Collaborate in the Community

Collaborate in the Community

Community Milagros

The Good Shepherd Center and artist Laura Jean McLaughlin
2008

After 20 years, Baltimore Clayworks remains passionately committed to providing access to hands-on art making activities year round for economically and sociallymarginalized citizens in the greater Baltimore community. The organization has extensive experience in uniting quality artists with emotionally troubled youth to create public works of art, which not only brings a public space to life but engages and empowers its creators and initiates a dialogue through its formation.

In summer 2008 with the support of the Mid Atlantic Arts Foundation Communities Program, Baltimore Clayworks, the Good Shepherd Center and artist Laura Jean McLaughlin of Pittsburgh, PA, will embark on a collaborative project that will result in a permanent piece of artwork on the center’s campus. The Good Shepherd Center is a therapeutic residential treatment center with over 135 years of service for physically and emotionally abused adolescent girls whose admittance is often their last resort for rehabilitation. The Baltimore County center, located in Halethorpe, MD, is all encompassing, offering therapy, a school and a home to over 100 girls annually.

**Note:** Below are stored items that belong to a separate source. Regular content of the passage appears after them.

(** The child found in the table is the one chosen among the routes. *)
Lemma find_child_route k i r segment : row k !! i = Some r ->
  match choose route_kind route_literal segment (children s r) with
  | Some c => exists j, row (S k) !! j = Some c /\ find_child (node k i) segment (m_table t) (place k i) = Some (node (S k) j, place (S k) j)
  | None => find_child (node k i) segment (m_table t) (place k i) = None
  end.
Proof.
  intros Hi. destruct (lookup_row k i r Hi) as [Hk Hr], (children_slice k i r Hi) as [Hcs Hlen].
  pose proof (slice_children k i r Hi) as Hs.
  assert (unambiguous route_kind route_literal (children s r) = true) as Hu.
  { pose proof (reg_unambiguous _ _ Hreg) as Hu. rewrite Forall_forall in Hu. apply (Hu r). by apply (elem_of_row k i). }
  assert (Forall2 (same_edge b_kind b_literal route_kind route_literal) (to_helper <$> children s r) (children s r)) as Hsame.
  { apply Forall2_fmap_l, Forall_Forall2_diag, Forall_true. done. }
  pose proof (find_child_row _ _ Hholds rows_size k i _ _ segment Hk Hr (row_good k)) as Hf. rewrite Hs in Hf.
  rewrite length_fmap in Hf. specialize (Hf Hlen).
  rewrite (unambiguous_same _ _ _ _ _ _ Hsame) in Hf. specialize (Hf Hu).
  pose proof (choose_same _ _ _ _ segment _ _ Hsame) as Hch.
  destruct (choose b_kind b_literal segment (to_helper <$> children s r)) as [h|],
    (choose route_kind route_literal segment (children s r)) as [c|]; try done.
  destruct Hch as (i' & Hh & Hc), Hf as (j & Hj & Hf).
  assert (j = i') as ->.
  { eapply (unambiguous_spec b_kind b_literal); [|done|done|apply compete_refl]. by rewrite (unambiguous_same _ _ _ _ _ _ Hsame). }
  eexists. split; [|exact Hf]. rewrite Hcs in Hc. apply lookup_take_Some in Hc as [Hc _]. by rewrite lookup_drop in Hc.
Qed.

The girls will work with McLaughlin to create personal life-sized silhouettes which they will mosaic with tile and milagros. In Spanish tradition, a milagros is an object which symbolizes a miracle, a thank you offering or a healing charm. The mosaic mural will allow the girls to express their individual hopes and dreams, empower and enrich them as individuals, tell their stories and leave a personal legacy on the campus even after they are gone. The figures and milagros will be mounted permanently on a courtyard wall in a large mosaic mural. It will ultimately be a celebration of their beautiful, energetic life journeys.

McLaughlin’s educational background includes attending the Watershed Center for the Ceramic Arts and Penland School of Crafts. Her teaching and workshop experiences include: the Manchester Craftsmen’s Guild in Pittsburgh and Clarion University to name a few. Her experience working on collaborative community projects is vast, having organized and engaged hundreds of inexperienced individuals from ages of 2 to 90 in public art projects throughout Pittsburgh. McLaughlin’s youthful, quirky, fanciful style and symbolically loaded imagery will appeal to the students and provide an exciting new way for the girls to communicate and express themselves creatively.

The Community Milagros project and residency begins in May 2008 and will continue through the summer. Once completed and installed, Baltimore Clayworks and the Good Shepherd Center will host a dedication ceremony in October 2008.